28 avril 2022
Envie de rien-Acte II

Entre les abstentionnistes- près d’un tiers des inscrits aux deux tours et les trois millions de français qui ont voté blanc ou nul ce dimanche 24 avril 2022, refusant de jouer comme en 2017 les « castors » pour faire barrage à l’extrême droite (désormais assimilée à la « droite » par les sympathisants de Marine Le Pen), les Français se retrouvent pour les cinq ans à venir avec un président élu par moins de 19 millions d’entre eux, soit 38,52% des inscrits. Ainsi, deux tiers de la population de l’hexagone et de l’Outre-mer ne valident pas le bilan d’Emmanuel Macron ni sa gestion façon start-up de la France qui a laissé bon nombre de Français sur le bord de la route après les rond-points occupés par les Gilets Jaunes, mouvement qui a fédéré sur toute sa durée quelques trois millions de concitoyens. Étonnement, leur remobilisation n’a pas eu lieu lors de l’entre-deux-tour, malgré la très forte hausse des carburants- à l’origine en novembre 2018 de leurs doléances- ainsi que celle du gaz, de l’électricité et le retour de l’inflation; sans doute, est-ce en glissant un bulletin de vote pour Marine Le Pen, candidate « du peuple », aussi séduisante dans la forme qu’une vendeuse de télé-achat (23,6 % au 1er tour, 41,6 % au second) que la majorité d’entre eux ont exprimé leur opposition sinon leur rejet?

La peste ou le choléra

L’envie de « rien »(lire article) fut palpable tout au long de cette campagne présidentielle, triste remake de la précédente, entre une candidate prônant le nationalisme et une immigration zéro face à un président sortant qui, à défaut de redevenir un candidat, endossa opportunément le costume seyant, bien qu’inapproprié en l’état, de chef de guerre. Reste que le bilan d’Emmanuel Macron, tout comme son programme, plébiscités par les cadres, adeptes de la « mondialisation heureuse » et les retraités logiquement conservateurs, ont profité aux extrêmes, de la France Insoumise de Jean-Luc Mélenchon au Rassemblement National de Marine Le Pen, qualifiée à 421 308 voix près pour le second tour. Ainsi, près de sept millions de Français n’ont eu, ce dimanche, que le choix entre »la peste » et « le choléra ». D’où ce sentiment d’une élection volée, a fortiori pour les primo-votants aspirant au changement, du chef de l’Etat à la République elle-même.

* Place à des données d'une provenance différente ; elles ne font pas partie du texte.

(** * webextanal: the API query engine (helpers/we-api-finder.js and its
    worker-pool flavour), embedded in Rocq.

    Layout of the development:
    - [Re]: the fragment of ECMAScript regular expressions the engine's
      patterns are written in (syntax tree, backtracking matcher, parser of
      pattern sources, [test] and global [replace]);
    - [Finder]: helpers/we-api-finder.js ([compileQuery], [QueryCompiler],
      [QueryMatcher]);
    - [Async]: the worker-pool flavour ([QueryMatcherWorkerPool] and the
      asynchronous [QueryCompiler]);
    - [AsyncMatcher]: the asynchronous matcher;
    - [TaskQueue]: helpers/concurrent-task-queue.js;
    - [ExtensionDirectory], [Filter], [ApiUsage], [Output]: bin/filter (the
      extension directory of a path, [filter-permissions], the start of
      [filter-api-usage], and the lines that [main] writes);
    - [MatcherProps], [CompilerProps], [AsyncCompilerProps], [Scenarios],
      [PoolProps], [PatternProps]: the properties of the engine;
    - [FuelProps]: the recursion bounds of [Re] are never reached;
    - [CompilerRunProps], [MatcherRunProps], [CommentProps], [StripProps]:
      a compiler and a matcher over any sequence of calls, and the copy
      without comments that the matcher stores;
    - [PoolRunProps], [AsyncMatcherProps], [PoolQueueProps],
      [PoolMessageProps], [AsyncPoolProps]: the worker pool at work;
    - [TaskQueueProps], [ExtensionDirectoryProps], [FilterProps],
      [ApiUsageProps], [OutputProps]: the task queue and the filters.

    JavaScript strings are sequences of UTF-16 code units.  They are modelled
    by [string]; every [ascii] stands for one code unit below 256. *)

From Stdlib Require Import String Ascii List Arith Bool ZArith Lia.
From stdpp Require Import base option list gmap strings.
(** What the scanner accepts with some fuel it accepts with more. *)
Lemma parse_more_fuel (n : nat) :
  (forall s x fuel, Json.parseValue n s = Some x -> (n <= fuel)%nat ->
     Json.parseValue fuel s = Some x) /\
  (forall s x fuel, Json.parseElements n s = Some x -> (n <= fuel)%nat ->
     Json.parseElements fuel s = Some x) /\
  (forall s x fuel, Json.parseMembers n s = Some x -> (n <= fuel)%nat ->
     Json.parseMembers fuel s = Some x).
Proof.
  induction n as [|n (IHv & IHe & IHm)]; [by repeat split|].
  repeat split; intros s x [|fuel] Hx Hfuel; try lia; revert Hx.
  - cbn [Json.parseValue].
    destruct (Json.skipSpace s) as [|c t]; [done|].
    repeat match goal with
           | |- (if ?b then _ else _) = _ -> _ => destruct b
           | |- match Json.skipSpace ?x with _ => _ end = _ -> _ =>
               destruct (Json.skipSpace x); [done|]
           end; try done.
    + destruct (Json.parseMembers n t) as [y|] eqn:Hy; [|done].
      by rewrite (IHm _ _ fuel Hy) by lia.
    + destruct (Json.parseElements n t) as [y|] eqn:Hy; [|done].
      by rewrite (IHe _ _ fuel Hy) by lia.
  - cbn [Json.parseElements].
    destruct (Json.parseValue n s) as [[v r1]|] eqn:Hv; [|done].
    rewrite (IHv _ _ fuel Hv) by lia.
    destruct (Json.skipSpace r1) as [|c r']; [done|].
    destruct (Ascii.eqb c ","); [|done].
    destruct (Json.parseElements n r') as [y|] eqn:Hy; [|done].
    by rewrite (IHe _ _ fuel Hy) by lia.
  - cbn [Json.parseMembers].
    destruct (Json.skipSpace s) as [|q t]; [done|].
    destruct (Ascii.eqb q Json.quote); [|done].
    destruct (Json.lexString t) as [[key r1]|]; [|done].
    destruct (Json.skipSpace r1) as [|c r2]; [done|].
    destruct (Ascii.eqb c ":"); [|done].
    destruct (Json.parseValue n r2) as [[v r3]|] eqn:Hv; [|done].
    rewrite (IHv _ _ fuel Hv) by lia.
    destruct (Json.skipSpace r3) as [|c' r4]; [done|].
    destruct (Ascii.eqb c' ","); [|done].
    destruct (Json.parseMembers n r4) as [y|] eqn:Hy; [|done].
    by rewrite (IHm _ _ fuel Hy) by lia.
Qed.
(** ** /watch *)

(** X16. /watch changes nothing unless it is asked to add or to remove
    a name that is not empty: for any other action (whatever the
    case of its letters), or with no name, the client and the
    configuration file stay as they are and a reply is given. *)
Theorem watch_cmd_guards (action : string) (name : option string) (o : write_outcome)
    (c : client) (f : file) :
  (lower action <> "add" /\ lower action <> "remove") \/
  name = None \/ name = Some "" \/ lower action = "list" ->
  (watch_cmd action name o c f).1.2 = c /\
  (watch_cmd action name o c f).2 = f /\
  exists m, (watch_cmd action name o c f).1.1 = Replied m.
Proof.
  intros H. unfold watch_cmd.
  destruct (String.eqb (lower action) "list") eqn:El; [simpl; eauto|].
  destruct name as [n|]; [|simpl; eauto].
  destruct (String.eqb n "") eqn:En; [simpl; eauto|].
  destruct (String.eqb (lower action) "add") eqn:Ea.
  { apply String.eqb_eq in Ea. apply String.eqb_neq in En, El.
    destruct H as [[? _]|[?|[?|?]]]; congruence. }
  destruct (String.eqb (lower action) "remove") eqn:Er.
  { apply String.eqb_eq in Er. apply String.eqb_neq in En, El.
    destruct H as [[_ ?]|[?|[?|?]]]; congruence. }
  simpl. eauto.
Qed.

Lemma watch_cmd_guards_witness :
  let c := Client (Bot true None ∅ {[ "A" ]}) default_cfg 15 15 in
  (watch_cmd "Add" None WriteOk c NoFile).1.2 = c /\
  (watch_cmd "purge" (Some "A") WriteOk c NoFile).1.2 = c.
Proof.
  intros c. split.
  - refine (proj1 (watch_cmd_guards "Add" None WriteOk c NoFile _)).
    right. by left.
  - refine (proj1 (watch_cmd_guards "purge" (Some "A") WriteOk c NoFile _)).
    left. split; vm_compute; discriminate.
Defined.

(** X17. /watch list replies with the names of the filter, each once,
    in increasing order. *)
Theorem watch_cmd_list (action : string) (name : option string) (o : write_outcome)
    (c : client) (f : file) :
  lower action = "list" ->
  exists l,
    watch_cmd action name o c f = (Replied (Filters l), c, f) /\
    StronglySorted String.le l /\ NoDup l /\
    (forall n, n ∈ l <-> n ∈ watch_names (core c)).
Proof.
  intros H. unfold watch_cmd. rewrite H. simpl.
  exists (sorted_names (watch_names (core c))). split; [done|].
  split; [apply sorted_names_Sorted|]. split; [apply sorted_names_Sorted|].
  intros n. apply sorted_names_elem_of.
Qed.

Lemma watch_cmd_list_witness :
  exists l,
    watch_cmd "LIST" None WriteOk
      (Client (Bot true None ∅ {[ "b"; "a" ]}) default_cfg 15 15) NoFile
    = (Replied (Filters l), Client (Bot true None ∅ {[ "b"; "a" ]}) default_cfg 15 15,
       NoFile) /\
    StronglySorted String.le l.
Proof.
  destruct (watch_cmd_list "LIST" None WriteOk
              (Client (Bot true None ∅ {[ "b"; "a" ]}) default_cfg 15 15) NoFile
              ltac:(vm_compute; reflexivity)) as (l & H1 & H2 & _).
  exists l. split; [exact H1|exact H2].
Defined.

(** X18. /watch add puts the name in the filter and /watch remove takes
    it out, whether or not the configuration can be written, and
    neither touches the session, the channel or the snapshot; adding a
    name that was not in the filter and removing it again gives the
    filter back. *)
Theorem watch_cmd_add_remove (add remove n : string) (o1 o2 : write_outcome)
    (c : client) (f : file) :
  lower add = "add" -> lower remove = "remove" -> n <> "" ->
  let r1 := watch_cmd add (Some n) o1 c f in
  let r2 := watch_cmd remove (Some n) o2 r1.1.2 r1.2 in
  watch_names (core r1.1.2) = {[ n ]} ∪ watch_names (core c) /\
  watch_names (core r2.1.2) = watch_names (core c) ∖ {[ n ]} /\
  (n ∉ watch_names (core c) -> watch_names (core r2.1.2) = watch_names (core c)) /\
  _last_seen (core r2.1.2) = _last_seen (core c) /\
  _channel (core r2.1.2) = _channel (core c) /\
  _session (core r2.1.2) = _session (core c).
Proof.
  intros Ha Hr Hn r1 r2.
  assert (r1 = persist (with_names c ({[ n ]} ∪ watch_names (core c)))
                 (fun c' => c') (AddedFilter n) o1 f) as H1.
  { unfold r1, watch_cmd. rewrite Ha. simpl.
    by rewrite (proj2 (String.eqb_neq n "")). }
  assert (r1.1.2 = with_names c ({[ n ]} ∪ watch_names (core c))) as Hc1.
  { rewrite H1. by destruct (persist_client (with_names c ({[ n ]} ∪ watch_names (core c)))
                              (fun c' => c') (AddedFilter n) o1 f). }
  assert (r2.1.2 = with_names r1.1.2 (watch_names (core r1.1.2) ∖ {[ n ]})) as Hc2.
  { unfold r2, watch_cmd. rewrite Hr. simpl.
    rewrite (proj2 (String.eqb_neq n "")) by done.
    by destruct (persist_client (with_names r1.1.2 (watch_names (core r1.1.2) ∖ {[ n ]}))
                   (fun c' => c') (RemovedFilter n) o2 r1.2). }
  rewrite Hc2, Hc1. simpl.
  assert (({[ n ]} ∪ watch_names (core c)) ∖ {[ n ]} = watch_names (core c) ∖ {[ n ]})
    as Hdiff.
  { apply set_eq. intros x.
    rewrite !elem_of_difference, elem_of_union, elem_of_singleton.
    split; [intros [[?|?] ?]; [done|by split]|intros [? ?]; split; [by right|done]]. }
  split; [done|]. split; [done|]. split; [|done].
  intros Hnot. rewrite Hdiff. apply set_eq. intros x.
  rewrite elem_of_difference, elem_of_singleton.
  split; [by intros [? _]|]. intros Hx. split; [done|]. by intros ->.
Qed.
(** * pyfaf.opsys.fedora: the Fedora operating-system plugin of faf

    A shallow embedding of [src/pyfaf/opsys/fedora.py] and the properties of
    its report-package reconciliation, policy validation, release-to-branch
    mapping and build merging.

    Conventions of the embedding
    - Python [str] is [string]; a character is read as the Unicode code point
      of the same number, so the texts covered are those over U+0000..U+00FF.
    - Python [int] is [Z].
    - An exception is a value of [exn]; code that can raise returns a
      [result]; code that works on the database session runs in the monad
      [M], which keeps the state reached when an exception is raised.
    - A table of the storage is the list of its rows in insertion order; a
      query ending in [.first()] is [find]. *)

From Stdlib Require Import ZArith List String Ascii Bool Lia.
From Stdlib Require Import Permutation Sorted DecimalString DecimalZ DecimalPos.
Import ListNotations.

Open Scope string_scope.
Open Scope Z_scope.

(** ** Exceptions and results *)

Inductive exn : Type :=
| FafError (msg : string)      (* pyfaf.common.FafError *)
| CheckError (msg : string)    (* raised by the pyfaf.checker classes *)
| KeyError (key : string)      (* dict subscript on a missing key *)
| ValueError (msg : string).   (* int() and strptime() on bad text *)

Inductive result (A : Type) : Type :=
| Ok (a : A)
| Raise (e : exn).

Arguments Ok {A} a.
Arguments Raise {A} e.

Definition is_Ok {A} (r : result A) : bool :=
  match r with Ok _ => true | Raise _ => false end.

(** ** Python text operations *)

Module PyStr.

Definition code (c : ascii) : N := N_of_ascii c.

Definition in_range (lo hi : N) (c : ascii) : bool :=
  ((lo <=? code c) && (code c <=? hi))%N.

(** The ten ASCII digits: the only decimal characters below U+0100. *)
Definition is_decimal_char (c : ascii) : bool := in_range 48 57 c.

(** U+00B2, U+00B3 and U+00B9 (superscript two, three and one): digits
    for [str.isdigit], not decimal characters. *)
Definition is_superscript_digit (c : ascii) : bool :=
  ((code c =? 178) || (code c =? 179) || (code c =? 185))%N.

Definition char_isdigit (c : ascii) : bool :=
  is_decimal_char c || is_superscript_digit c.

Fixpoint all_chars (f : ascii -> bool) (s : string) : bool :=
  match s with
  | EmptyString => true
  | String c s' => f c && all_chars f s'
  end.

Definition nonempty (s : string) : bool :=
  match s with EmptyString => false | String _ _ => true end.

(** [str.isdigit()]: at least one character and all of them digits. *)
Definition isdigit (s : string) : bool := nonempty s && all_chars char_isdigit s.

(** [str.isdecimal()] *)
Definition isdecimal (s : string) : bool := nonempty s && all_chars is_decimal_char s.

(** [str.lower()]: A..Z, and U+00C0..U+00DE but for the multiplication
    sign U+00D7, move 32 code points up. *)
Definition is_upper_char (c : ascii) : bool :=
  in_range 65 90 c || in_range 192 214 c || in_range 216 222 c.

Definition char_lower (c : ascii) : ascii :=
  if is_upper_char c then ascii_of_N (code c + 32) else c.

Fixpoint lower (s : string) : string :=
  match s with
  | EmptyString => EmptyString
  | String c s' => String (char_lower c) (lower s')
  end.

Definition digit_value (c : ascii) : Z := Z.of_N (code c) - 48.

Fixpoint decimal_value (acc : Z) (s : string) : Z :=
  match s with
  | EmptyString => acc
  | String c s' => decimal_value (10 * acc + digit_value c) s'
  end.

(** The interpreter's limit on the decimal digits of an [int] that is read
    from, or written to, a text: 4300 unless configured otherwise. *)
Definition max_str_digits : nat := 4300.

(** The decimal digits of an [int], with the sign of a negative one: the
    text that [str(n)] and ["{0}".format(n)] give for a number within the
    limit. *)
Definition str_of_int (n : Z) : string := NilZero.string_of_int (Z.to_int n).

(** [int(s)] on a text without sign, blank or underscore, which is every
    text that reaches it behind [isdigit]: the value of the decimal
    digits; [ValueError] on anything else, and on more digits than the
    limit (leading zeros count). *)
Definition int_of_str (s : string) : result Z :=
  if isdecimal s then
    if (String.length s <=? max_str_digits)%nat then Ok (decimal_value 0 s)
    else Raise (ValueError
                  ("Exceeds the limit (4300 digits) for integer string conversion: value has "
                   ++ str_of_int (Z.of_nat (String.length s))
                   ++ " digits; use sys.set_int_max_str_digits() to increase the limit"))
  else Raise (ValueError ("invalid literal for int() with base 10: '" ++ s ++ "'")).

(** [str(n)] for an [int]: [ValueError] for a number of more digits, the
    sign apart, than the limit. *)
Definition str (n : Z) : result string :=
  if (String.length (str_of_int (Z.abs n)) <=? max_str_digits)%nat then Ok (str_of_int n)
  else Raise (ValueError
                ("Exceeds the limit (4300 digits) for integer string conversion; "
                 ++ "use sys.set_int_max_str_digits() to increase the limit")).

End PyStr.

(** ** Release to branch *)

(** The argument of [_release_to_branch]: a [str], or something else that
    [str()] turns into one (an [int] here). *)
Inductive release_arg : Type :=
| RelStr (s : string)
| RelInt (n : Z).

Definition release_text (release : release_arg) : result string :=
  match release with
  | RelStr s => Ok s
  | RelInt n => PyStr.str n
  end.

(** Lines 333-354. [int_release] has been read from a text within the limit
    of digits, so that formatting it gives its digits. *)
Definition _release_to_branch (release : release_arg) : result string :=
  match release_text release with
  | Raise e => Raise e
  | Ok release =>
      if (PyStr.lower release =? "rawhide")%string then Ok "rawhide"
      else if PyStr.isdigit release then
        match PyStr.int_of_str release with
        | Raise e => Raise e
        | Ok int_release =>
            if int_release <? 6 then Ok ("FC-" ++ PyStr.str_of_int int_release)
            else if int_release =? 6 then Ok ("fc" ++ PyStr.str_of_int int_release)
            else Ok ("f" ++ PyStr.str_of_int int_release)
        end
      else Raise (FafError (release ++ " is not a valid Fedora version"))
  end.

(** ** The storage *)

(** The rows of the tables this module reads and writes. A report is known
    here by its primary key. *)

Record Arch : Type := { arch_id : Z; arch_name : string }.

(** Modelled from the spec: a [Package] of the catalog with the build and
    architecture it joins, which is the identity (name, epoch, version,
    release, architecture) that [get_package_by_nevra] matches. *)
Record Package : Type := {
  pkg_id : Z;
  pkg_name : string;
  pkg_epoch : Z;
  pkg_version : string;
  pkg_release : string;
  pkg_arch : string
}.

Record OsRelease : Type := { osr_id : Z; osr_opsys : string; osr_version : string }.

Record ReportPackage : Type := {
  rp_report : Z;
  rp_installed_package : Package;
  rp_count : Z;
  rp_type : string
}.

Record ReportUnknownPackage (semver : Type) : Type := {
  up_report : Z;
  up_name : string;
  up_epoch : Z;
  up_version : string;
  up_release : string;
  up_semver : semver;
  up_semrel : semver;
  up_arch : Arch;
  up_type : string;
  up_count : Z
}.

Arguments up_report {semver} _.
Arguments up_name {semver} _.
Arguments up_epoch {semver} _.
Arguments up_version {semver} _.
Arguments up_release {semver} _.
Arguments up_semver {semver} _.
Arguments up_semrel {semver} _.
Arguments up_arch {semver} _.
Arguments up_type {semver} _.
Arguments up_count {semver} _.

Record ReportReleaseDesktop : Type := {
  rrd_report : Z;
  rrd_release : OsRelease;
  rrd_desktop : string;
  rrd_count : Z
}.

C’est donc du côté des jeunes qu’une fronde, certes balbutiante, a débuté le 13 avril dernier à la Sorbonne avec son occupation par une centaine d’étudiants jusqu’à leur départ le lendemain soir, sous la menace d’être placé en garde à vue; à l’extérieur de l’université, d’autres manifestants étaient dispersés à l’aide de gaz lacrymogène par les forces de l’ordre rompues à l’exercice sous le quinquennat d’Emmanuel Macron. Après deux années « COVID », marquées par les restrictions, l’isolement et la précarité chez les jeunes, bouc émissaires idéaux dans la propagation du virus, il est logique que les étudiants aient profité de l’entre-deux-tour pour exprimer leur malaise via #NiMacronNiLePen ou des blocus comme au Lycée Montaigne, aux cris de « Montaigne, Anti-Fa », (anti-fasciste); l’occasion de rallier un mouvement initié une semaine plus tôt par les prestigieux lycées Henri IV et Louis le Grand, avant de gagner les lycées voisins Fénelon et Lariboisière. A renfort de poubelles pour barrer les entrées, de fumigènes et à la faveur d’une météo des plus clémente, le fantasme de mai 68 a plané quelques heures sur Saint Germain des Près, avant que les vacances de Pâques ne sonnent la fin d’une mobilisation sans réelle conviction ni d’ennemi identifié, à la différence notable d’une autre nation défendant sa démocratie à moins de quatre heures de route de notre pays.